Но, воспевая новую Югру, поэт печалится, видя замутненное око промазученных озер, гибель нежной сосьвинской селедки, бегство зверей и зверюшек от железного грома гусениц тягачей. И он поверяет покорителям таежной глухомани мудрую сказку старого манси Солвала:

Однажды Мирсуснэхум, посланец верховного божества на земле, увидел озеро. Вода в нем прозрачнее стеклышка. Видно даже, как плавает рыба. Нельмы, как серебристые луны, важно шевелят плавниками. Осетры, как хрустальные хребты, по дну песчаному идут, задумчивые такие. Видно, говорят о чем-то важном, может быть, о своем будущем по-рыбьи рассуждают. И лишь глупая мелочь пляшет, плескается на поверхности, заливается счастливым смехом.

Смотрит Мирсуснэхум вверх. Видит – осина стоит. Ветвей на ней нет, ствол голый. Лишь на самой вершине один листик дрожит. Взял Мирсуснэхум в руки лук и стрелу:

«Собью с осины лист. Попаду или нет?»

Натянул тугой лук, и полетела стрела, попала в середину листа.

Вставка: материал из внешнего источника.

(** X15: [CompareAPIKey] ignores expiry: for an active key that has
    expired it reports a match for its owner, while [ValidateAPIKey]
    refuses the key as expired and the [APIKeyAuth] middleware aborts with
    401. *)
Theorem CompareAPIKey_ignores_expiry (HashAPIKey : string -> string) (db : DB) (now : Z)
  (apiKey : string) (k : APIKey.t) (t : Z) :
  apiKey <> "" -> fault db = None ->
  find (fun k => String.eqb (APIKey.APIKeyHash k) (HashAPIKey apiKey)) (api_keys db) = Some k ->
  APIKey.IsActive k = true -> APIKey.ExpiresAt k = Some t -> t < now ->
  CompareAPIKey HashAPIKey db (APIKey.UserID k) apiKey = Ok true
  /\ fst (ValidateAPIKey HashAPIKey db now apiKey) = Err "API key has expired"
  /\ fst (APIKeyAuth HashAPIKey db now apiKey) = Abort 401 "API key expired".
Proof.
  intros Hk Hf Hfind Ha He Ht.
  assert (Hne : String.eqb apiKey "" = false) by (apply String.eqb_neq; exact Hk).
  unfold CompareAPIKey, ValidateAPIKey, APIKeyAuth; rewrite Hne, Hf, Hfind, Ha, He.
  rewrite (proj2 (Z.ltb_lt _ _) Ht); split; [ | split; reflexivity].
  f_equal; apply existsb_exists; exists k; split; [exact (proj1 (find_some _ _ Hfind)) | ].
  apply find_some in Hfind as [_ Hh]; rewrite Z.eqb_refl, Hh, Ha; reflexivity.
Qed.


Lemma GenerateAPIKey_shape_witness :
  exists buf, GenerateAPIKey (fun i => Ok (Z.of_nat i)) = Ok ("mk_" ++ string_of_list_ascii buf)
  /\ length buf = 32%nat
  /\ (forall c, In c buf -> In c (list_ascii_of_string apiKeyCharset))
  /\ GetAPIKeyPrefix ("mk_" ++ string_of_list_ascii buf) = "mk_" ++ string_of_list_ascii (firstn 5 buf).
Proof. apply GenerateAPIKey_shape; intros i Hi; exists (Z.of_nat i); split; [reflexivity | lia]. Defined.

Lemma CompareAPIKey_ignores_expiry_witness :
  CompareAPIKey ExtraScenarios.sample_key_hash ExtraScenarios.expired_db 7 "mk_old" = Ok true
  /\ fst (ValidateAPIKey ExtraScenarios.sample_key_hash ExtraScenarios.expired_db 100 "mk_old")
     = Err "API key has expired"
  /\ fst (APIKeyAuth ExtraScenarios.sample_key_hash ExtraScenarios.expired_db 100 "mk_old")
     = Abort 401 "API key expired".
Proof.
  apply (CompareAPIKey_ignores_expiry ExtraScenarios.sample_key_hash ExtraScenarios.expired_db 100
           "mk_old" ExtraScenarios.expired_key 50); try reflexivity; discriminate.
Defined.

End APIKeysProofs.

Module BasicAuthProofs.
Import Auth BasicAuthMW.
Local Open Scope string_scope.

Lemma index_colon (u p : string) :
  no_colon u = true -> String.index 0 ":" (u ++ ":" ++ p) = Some (String.length u).
Proof.
  induction u as [ | a u IH]; intros H; [destruct p; reflexivity | ].
  unfold no_colon in H; cbn [list_ascii_of_string forallb] in H.
  apply andb_prop in H as [Ha H].
  change (String.index 0 ":" (String a (u ++ ":" ++ p)) = Some (S (String.length u))).
  change (String.index 0 ":" (String a (u ++ ":" ++ p)))
    with (if String.prefix ":" (String a (u ++ ":" ++ p)) then Some O
          else match String.index 0 ":" (u ++ ":" ++ p) with Some n => Some (S n) | None => None end).
  replace (String.prefix ":" (String a (u ++ ":" ++ p))) with false.
  2: { change (String.prefix ":" (String a (u ++ ":" ++ p)))
         with (if Ascii.ascii_dec ":" a then String.prefix "" (u ++ ":" ++ p) else false).
       destruct (Ascii.ascii_dec ":" a) as [E | E]; [ | reflexivity].
       rewrite <- E in Ha; discriminate. }
  rewrite IH by exact H; reflexivity.
Qed.

Lemma substring_app_skip (u s : string) (k m : nat) :
  substring (String.length u + k) m (u ++ s) = substring k m s.
Proof. induction u as [ | a u IH]; [reflexivity | exact IH]. Qed.

Lemma substring_app_prefix (u s : string) : substring 0 (String.length u) (u ++ s) = u.
Proof. induction u as [ | a u IH]; [destruct s; reflexivity | cbn; f_equal; exact IH]. Qed.

Lemma substring_all (s : string) : substring 0 (String.length s) s = s.
Proof. induction s as [ | a s IH]; [reflexivity | cbn; f_equal; exact IH]. Qed.


Lemma length_append (u s : string) : String.length (u ++ s) = (String.length u + String.length s)%nat.
Proof. induction u as [ | a u IH]; [reflexivity | cbn; rewrite IH; reflexivity]. Qed.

«Оказывается, у меня хорошие руки! Я человек! Я самый сильный на свете!»

И, наслаждаясь на берегу прекрасного озера своим могуществом, заснул.

Однажды он услышал, как кто-то бранится:

«Вот тоже человек! Вырастил такие сильные руки, вырастил такие сильные ноги и дает им полную волю. Зачем ты пробил кусочек моей постели?»

Смотрит Мирсуснэхум вверх и видит: на листочке букашка сидит. И поучает его, сильного: «Для тебя этот листочек ничего не стоит, а для меня жизни стоит. Я на нем сплю, и думаю, и работаю. Зачем ты, такой большой, не думая ходишь по земле? Разве сильным рукам не нужен сильный ум?..»

Чем ближе я подплывал к Игриму, поселку газовщиков, тем заметнее сужалась Северная Сосьва и плотнее обступали ее с нагорных берегов сухие сосновые боры. Зато мысли, рожденные после прочтения поэтично-мудрой книги мансийского писателя, требовали простора. Я думал, растревоженный: сколько еще встречается произведений, не согретых теплом малой родины. Похоже, что ни авторов, ни героев тех произведений никогда не убаюкивала родная колыбель и над нею не звучали песни отцов и прадедов. И снова и снова вспоминались проницательные слова И. С. Тургенева: «Вне национального нет искусства».